Fig. 4C–F present however the links detected between the clinical changes and the long-term changes of SICF, SICI, ICF after sham-sham, real-real, and real-sham stimulation suits. These long-term changes were the data measured just before the next stimulation session, i.e. concurrently to clinical assessment, and expressed in % of their values at pre-stimulation of the previous session. Of note, the long-term changes of sham-real suit session could not be measured given that this session was the last of TMS measurements. Fig. 4C–D show that the more SICF was decreased from one session to the other, the better (decrease) were the UDPRS-III and the tremor scores (r = 0.99, p = 0.05). Fig. 4E shows that the more SICI was increased from one session to the other, the better (decrease) was the bradykinesia score (r = −0.99, p = 0.017). In these Fig. 4C–E, the relationships detected followed the order of the sessions (1. sham-sham, 2. real-real, 3. real-sham), sham-sham being with the lesser score and real-sham with the better. Fig. 4F presents that the more the ICF was increased from one session to the other, the better was the decrease of rigidity from one session to the other (r = −0.99, p = 0.049).

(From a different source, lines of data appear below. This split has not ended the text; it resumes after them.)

(** The two neighbours decide whether a window is free. *)
Lemma neighbours_free lo hi l x y :
  0 <= lo -> hi <= u64_max -> ranges_ok lo hi l -> x < y ->
  ((match last (lower_split x l).1 with Some p => iend64 p >? x | None => false end) = false /\
   (match (lower_split x l).2 with [] => true | n :: _ => y <=? istart n end) = true) <->
  forall a, x <= a < y -> range_at l a = None.
Proof.
  intros Hlo Hhi Hok Hxy. destruct (lower_split_spec lo hi x l Hok) as (Happ & Hb & He).
  destruct (lower_split x l) as [b e]. simpl in *. subst l.
  pose proof (ranges_ok_app lo hi b e) as [Hs _]. destruct (Hs Hok) as (Hokb & Hoke & _).
  split.
  - intros [Hp Hn] a Ha. apply range_at_absent. intros r [Hr|Hr]%elem_of_app Hi; unfold inside in Hi.
    + destruct (last b) as [p|] eqn:El; [|apply last_None in El; subst b; by apply elem_of_nil in Hr].
      pose proof (last_nearest _ _ _ _ _ Hokb El Hr).
      apply last_Some_elem_of in El. apply (ro_valid_elem _ _ _ _ Hokb) in El as (V1 & V2 & V3).
      rewrite iend64_ok in Hp by lia. lia.
    + destruct e as [|n e]; [by apply elem_of_nil in Hr|].
      pose proof (head_nearest _ _ _ _ _ Hoke Hr). lia.
  - intros Hfree. split.
    + destruct (last b) as [p|] eqn:El; [|done]. apply last_Some_elem_of in El.
      pose proof (ro_valid_elem _ _ _ _ Hokb El) as (V1 & V2 & V3).
      rewrite iend64_ok by lia. destruct (iend p >? x) eqn:E; [exfalso|done].
      apply (range_at_None (b ++ e) x p); [apply Hfree; lia|apply elem_of_app; by left|].
      specialize (Hb _ El). unfold inside. lia.
    + destruct e as [|n e]; [done|]. destruct (y <=? istart n) eqn:E; [done|exfalso].
      pose proof (ro_valid_elem _ _ _ _ Hoke (list_elem_of_here _ _)) as (V1 & V2 & V3).
      specialize (He n (list_elem_of_here _ _)).
      apply (range_at_None (b ++ n :: e) (istart n) n); [apply Hfree; lia| |].
      * apply elem_of_app. right. apply list_elem_of_here.
      * unfold inside, iend in *. lia.
Qed.

Lemma range_at_suffix lo hi pre l a :
  ranges_ok lo hi (pre ++ l) -> (forall r, r ∈ pre -> iend r <= a) ->
  range_at (pre ++ l) a = range_at l a.
Proof.
  intros Hok Hpre. rewrite range_at_app, range_at_absent; [done|].
  intros r Hr Hi. specialize (Hpre r Hr). unfold inside in Hi. lia.
Qed.

(** [FindContainingRegion] and [FindSharedMapping]: the owner of the address
    and everything after it, or nothing. *)
Lemma from_containing_spec lo hi l x :
  0 <= lo -> hi <= u64_max -> ranges_ok lo hi l ->
  match range_at l x with
  | Some r => exists pre rest, l = pre ++ r :: rest /\ from_containing x l = r :: rest /\
                (forall r', r' ∈ pre -> iend r' <= istart r)
  | None => from_containing x l = []
  end.
Proof.
  intros Hlo Hhi Hok. destruct (lower_split_spec lo hi x l Hok) as (Happ & Hb & He).
  unfold from_containing. destruct (lower_split x l) as [b e]. simpl in *. subst l.
  pose proof (ranges_ok_app lo hi b e) as [Hs _]. destruct (Hs Hok) as (Hokb & Hoke & Hbe).
  assert (Hprev : (match e with n :: _ => istart n <> x | [] => True end) ->
    match range_at (b ++ e) x with
    | Some r => exists pre rest, b ++ e = pre ++ r :: rest /\
        match last b with Some p => if x <? iend64 p then p :: e else [] | None => [] end
          = r :: rest /\ (forall r', r' ∈ pre -> iend r' <= istart r)
    | None => match last b with Some p => if x <? iend64 p then p :: e else [] | None => [] end = []
    end).
  { intros Hne. assert (Hnone : range_at e x = None).
    { apply range_at_absent. intros r Hr Hi. destruct e as [|n e]; [by apply elem_of_nil in Hr|].
      pose proof (head_nearest _ _ _ _ _ Hoke Hr). specialize (He n (list_elem_of_here _ _)).
      unfold inside in Hi. lia. }
    rewrite range_at_app, Hnone. destruct (last b) as [p|] eqn:El.
    - pose proof El as (b' & ->)%last_Some. pose proof (last_Some_elem_of _ _ El) as Hp.
      pose proof (ro_valid_elem _ _ _ _ Hokb Hp) as (V1 & V2 & V3). specialize (Hb _ Hp).
      rewrite iend64_ok by lia. destruct (x <? iend p) eqn:E.
      + rewrite (range_at_elem lo hi _ x p) by (done || unfold inside; lia).
        exists b', e. split_and!; [by rewrite <- app_assoc|done|].
        intros r' Hr'. apply ranges_ok_app in Hokb as (_ & _ & Hbb).
        apply (Hbb r' p Hr'), list_elem_of_here.
      + rewrite range_at_absent; [done|]. intros r Hr Hi.
        pose proof (last_nearest _ _ _ _ _ Hokb El Hr). unfold inside in Hi. lia.
    - apply last_None in El. by subst b. }
  destruct e as [|n e]; [by apply Hprev|]. destruct (istart n =? x) eqn:E; [|apply Hprev; lia].
  pose proof (ro_valid_elem _ _ _ _ Hoke (list_elem_of_here _ _)) as (V1 & V2 & V3).
  rewrite (range_at_elem lo hi _ x n); [|done|apply elem_of_app; right; apply list_elem_of_here|].
  - exists b, e. split_and!; [done|done|]. intros r' Hr'. apply (Hbe r' n Hr'), list_elem_of_here.
  - unfold inside, iend in *. lia.
Qed.

Lemma from_containing_head lo hi l x :
  0 <= lo -> hi <= u64_max -> ranges_ok lo hi l -> head (from_containing x l) = range_at l x.
Proof.
  intros Hlo Hhi Hok. pose proof (from_containing_spec lo hi l x Hlo Hhi Hok) as Hs.
  destruct (range_at l x) as [r|]; [|by rewrite Hs]. by destruct Hs as (pre & rest & _ & -> & _).
Qed.
End walking.

(** ** Lengths and free windows *)

Lemma AlignLengthToPage_spec length k l' :
  0 <= k < 64 -> is_u64 length -> AlignLengthToPage length (2 ^ k) = Some l' ->
  0 < length <= l' /\ l' <= u64_max /\ l' mod 2 ^ k = 0 /\ l' < length + 2 ^ k.
Proof.
  intros Hk Hl. pose proof (Z.pow_pos_nonneg 2 k ltac:(lia) ltac:(lia)) as Hp.
  assert (2 ^ k <= 2 ^ 63) by (apply Z.pow_le_mono_r; lia).
  change (2 ^ 63) with 9223372036854775808 in *. unfold AlignLengthToPage.
  rewrite (sub64_small (2 ^ k) 1) by u64_lia. rewrite (sub64_small u64_max) by u64_lia.
  repeat split_match; [done|done|]. intros [= <-].
  apply orb_false_iff in E, E0. destruct E, E0.
  destruct (align_up_mask_spec length k) as [Q1 Q2]; [lia|u64_lia|lia|]. cbn zeta in *.
  split_and!; [u64_lia|lia| |done|lia].
  assert (Hld : is_u64 (align_up_mask length (2 ^ k))); [|u64_lia].
  unfold align_up_mask. rewrite (sub64_small (2 ^ k) 1) by u64_lia.
  rewrite add64_small by u64_lia. rewrite Z.sub_1_r, <- Z.ones_equiv, Z.ldiff_ones_r by lia.
  rewrite Z.shiftl_mul_pow2, Z.shiftr_div_pow2 by lia.
  pose proof (Z.mul_div_le (length + Z.ones k) (2 ^ k) Hp).
  rewrite Z.ones_equiv in *. unfold is_u64 in *. split; [|lia].
  apply Z.mul_nonneg_nonneg; [apply Z.div_pos; lia|lia].
Qed.

(** Aligning an aligned length changes nothing. *)
Lemma AlignLengthToPage_idem length k l' :
  0 <= k < 64 -> is_u64 length -> AlignLengthToPage length (2 ^ k) = Some l' ->
  AlignLengthToPage l' (2 ^ k) = Some l'.
Proof.
  intros Hk Hl Heq. destruct (AlignLengthToPage_spec _ _ _ Hk Hl Heq) as (H1 & H2 & H3 & H4).
  pose proof (Z.pow_pos_nonneg 2 k ltac:(lia) ltac:(lia)) as Hp.
  assert (2 ^ k <= 2 ^ 63) by (apply Z.pow_le_mono_r; lia).
  change (2 ^ 63) with 9223372036854775808 in *.
  assert (Hmax : l' + (2 ^ k - 1) <= u64_max).
  { apply Z.mod_divide in H3 as [q Hq]; [|lia].
    assert (Hm : u64_max + 1 = 2 ^ (64 - k) * 2 ^ k).
    { rewrite <- Z.pow_add_r by lia. replace (64 - k + k) with 64 by lia.
      rewrite u64_max_eq. reflexivity. }
    set (w := 2 ^ (64 - k)) in *. set (p := 2 ^ k) in *.
    assert (q < w) by (apply (Z.mul_lt_mono_pos_r p); lia).
    assert ((q + 1) * p <= w * p) by (apply Z.mul_le_mono_nonneg_r; lia). lia. }
  unfold AlignLengthToPage in Heq |- *.
  repeat split_match_in Heq; [done|done|]. apply orb_false_iff in E, E0.
  destruct E as [_ _], E0 as [Eland _].
  rewrite (sub64_small (2 ^ k) 1) in * by u64_lia. rewrite (sub64_small u64_max) in * by u64_lia.
  replace (l' =? 0) with false by lia. replace (2 ^ k =? 0) with false by lia. cbn [orb].
  rewrite Eland. replace (l' >? u64_max - (2 ^ k - 1)) with false by lia. cbn [orb]. f_equal.
  apply Z.le_antisymm.
  - apply align_up_mask_least; lia.
  - apply align_up_mask_spec; lia.
Qed.

Section lengths.
Context (m : GuestMemory) (Hm : gm_ok m).

Lemma effective_length_spec address length l' :
  is_u64 length -> 0 < length -> effective_length address length m = Some l' ->
  length <= l' <= u64_max /\ (host_mapped m = false -> l' = length) /\
  effective_length address l' m = Some l'.
Proof.
  intros Hl H0. unfold effective_length. destruct (host_mapped m) eqn:Eh.
  - destruct (go_granularity m Hm Eh) as (k & Hk & ->). split_match; [done|]. intros Ha.
    destruct (AlignLengthToPage_spec _ _ _ Hk Hl Ha) as (H1 & H2 & _).
    split_and!; [lia|lia|done|]. by eapply AlignLengthToPage_idem.
  - intros [= <-]. split_and!; [lia|u64_lia|done|done].
Qed.

(** [CanMap]: the aligned window lies in the memory and nothing is mapped there. *)
Lemma CanMapLocked_iff address length :
  is_u64 address -> is_u64 length ->
  CanMapLocked address length m = true <->
  0 < length /\ exists l', effective_length address length m = Some l' /\
    base_address_ m <= address /\ address + l' <= gm_end m /\
    forall a, address <= a < address + l' -> prot_view m a = None.
Proof.
  intros Ha Hl. pose proof Ha as [Ha0 _]. pose proof Hl as [Hl0 _].
  destruct (go_window m Hm) as (W1 & W2 & W3). unfold CanMapLocked.
  destruct (length =? 0) eqn:E0; [split; [done|intros [? _]; lia]|].
  destruct (effective_length address length m) as [l'|] eqn:El; [|naive_solver].
  destruct (effective_length_spec address length l' Hl ltac:(u64_lia) El) as (L1 & _ & _).
  pose proof (GuestContains_iff m address l' Hm Ha ltac:(lia)) as Hc.
  destruct (Contains address l' m); cbn [negb].
  2:{ split; [done|]. intros (_ & l2 & [= <-] & H1 & H2 & _).
      assert (false = true) by (apply Hc; u64_lia). done. }
  destruct Hc as [Hc _]. destruct (Hc eq_refl) as [C1 C2]. cbn zeta.
  rewrite add64_small by u64_lia.
  pose proof (neighbours_free (base_address_ m) (gm_end m) (regions_ m) address (address + l')
    ltac:(lia) ltac:(lia) (go_regions m Hm) ltac:(u64_lia)) as Hn.
  change (@istart GuestMemoryRegion region_interval) with rg_address in Hn.
  destruct (lower_split address (regions_ m)) as [b e]. cbn [fst snd] in Hn.
  assert (Hiff : (forall a, address <= a < address + l' -> prot_view m a = None) <->
                 (forall a, address <= a < address + l' -> range_at (regions_ m) a = None)).
  { unfold prot_view, content. by setoid_rewrite fmap_None. }
  rewrite <- Hn in Hiff.
  destruct (match last b with Some p => iend64 p >? address | None => false end).
  - split; [done|]. intros (_ & l2 & [= <-] & _ & _ & Hf). destruct Hiff as [Hi _].
    by destruct (Hi Hf).
  - split.
    + intros Ht. split; [u64_lia|]. exists l'. split_and!; [done|lia|lia|]. by apply Hiff.
    + intros (_ & l2 & [= <-] & _ & _ & Hf). destruct Hiff as [Hi _]. by destruct (Hi Hf).
Qed.
End lengths.

(** ** Access checks *)

(** One step of the walks over a table: the current address is owned by the
    first range, or by none of the rest. *)
Lemma walk_step {A} `{Interval A} lo hi (r : A) rest cur :
  ranges_ok lo hi (r :: rest) -> (forall r', r' ∈ r :: rest -> cur < iend r') ->
  if decide (istart r <= cur) then range_at (r :: rest) cur = Some r
  else range_at (r :: rest) cur = None.
Proof.
  intros Hok Hcur. pose proof (Hcur r (list_elem_of_here _ _)). case_decide.
  - rewrite range_at_cons, decide_True; [done|]. unfold inside. lia.
  - apply range_at_absent. intros r' Hr' Hi.
    pose proof (head_nearest _ _ _ _ _ Hok Hr'). unfold inside in Hi. lia.
Qed.

Lemma walk_rest {A} `{Interval A} lo hi (r : A) rest a :
  ranges_ok lo hi (r :: rest) -> iend r <= a -> range_at (r :: rest) a = range_at rest a.
Proof.
  intros Hok Ha. rewrite range_at_cons, decide_False; [done|]. unfold inside. lia.
Qed.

In this case, real-real stimulation suit induced the highest relative improvement.

4. Discussion

This case study tested whether four different rTMS + rPMS suits could each improve the condition of a drug-free woman (no antiparkinsonian medication) who had been living with PD's diagnosis for 10 years: sham + sham, then real + real, real + sham, and sham + real. UPDRS-III score improved more after real-real and this was maintained at follow-up. PSFS score improved once the UPDRS-III score was below 33 points. These effects were concomitant to changes of M1 excitability, thus denoting a link with M1 plasticity induced by rTMS + rPMS. Results are discussed owing to the existence of small placebo after-effects (sham-sham session), the clinical changes over the four suits likely due to summative effects and potential ceiling mechanisms, the underlying M1 plasticity concomitant to the clinical improvements and the specific rPMS after-effects. Of note, our drug-free participant could be considered as a de novo patient because no antiparkinsonian drug could have interacted with the stimulation after-effects. That said, studies in drug-free patients are scarce and our findings could be compared with results from studies in OFF-medication patients, i.e. during wash-out of L-Dopa action. However, caution must be taken because OFF-periods cannot completely free patients from residual effects of medication and some chronic benefits of L-Dopa treatment have been reported during OFF-periods [83].

4.1. Placebo effects

A 3-point improvement of the UPDRS-III motor examination score was obtained one week after sham-sham stimulation session (placebo). One question could be whether this was related to intra-rater variability, but the UPDRS-III intra-rater reliability was reported as good to very good [84]. However, a 3-point improvement is a small clinical effect owing to CID of the UPDRS-III score, i.e. in the [2.5; 5.2] points range [62]. And such small effects (but true effects) after placebo are expected in PD clinical trials because patients expect a clinical benefit, especially if they are optimistic persons, with a somatic focus or empathic resonance [85]. These placebo effects due to expectation could be due to the increase of striatal and mesoaccumbens dopamine release, triggered by the perception on skull of the magnetic brain stimulation coil, even during placebo stimulation [86] and by the informed possibility to receive a real treatment, as compared to uninformed [87]. Of note, dopamine is mainly contained in three main pathways [88] and the nigrostriatal and mesolimbic pathways involved in placebo effects may be different than the corticostriatal networks mediating local dopamine release in response to actual magnetic stimulation [86].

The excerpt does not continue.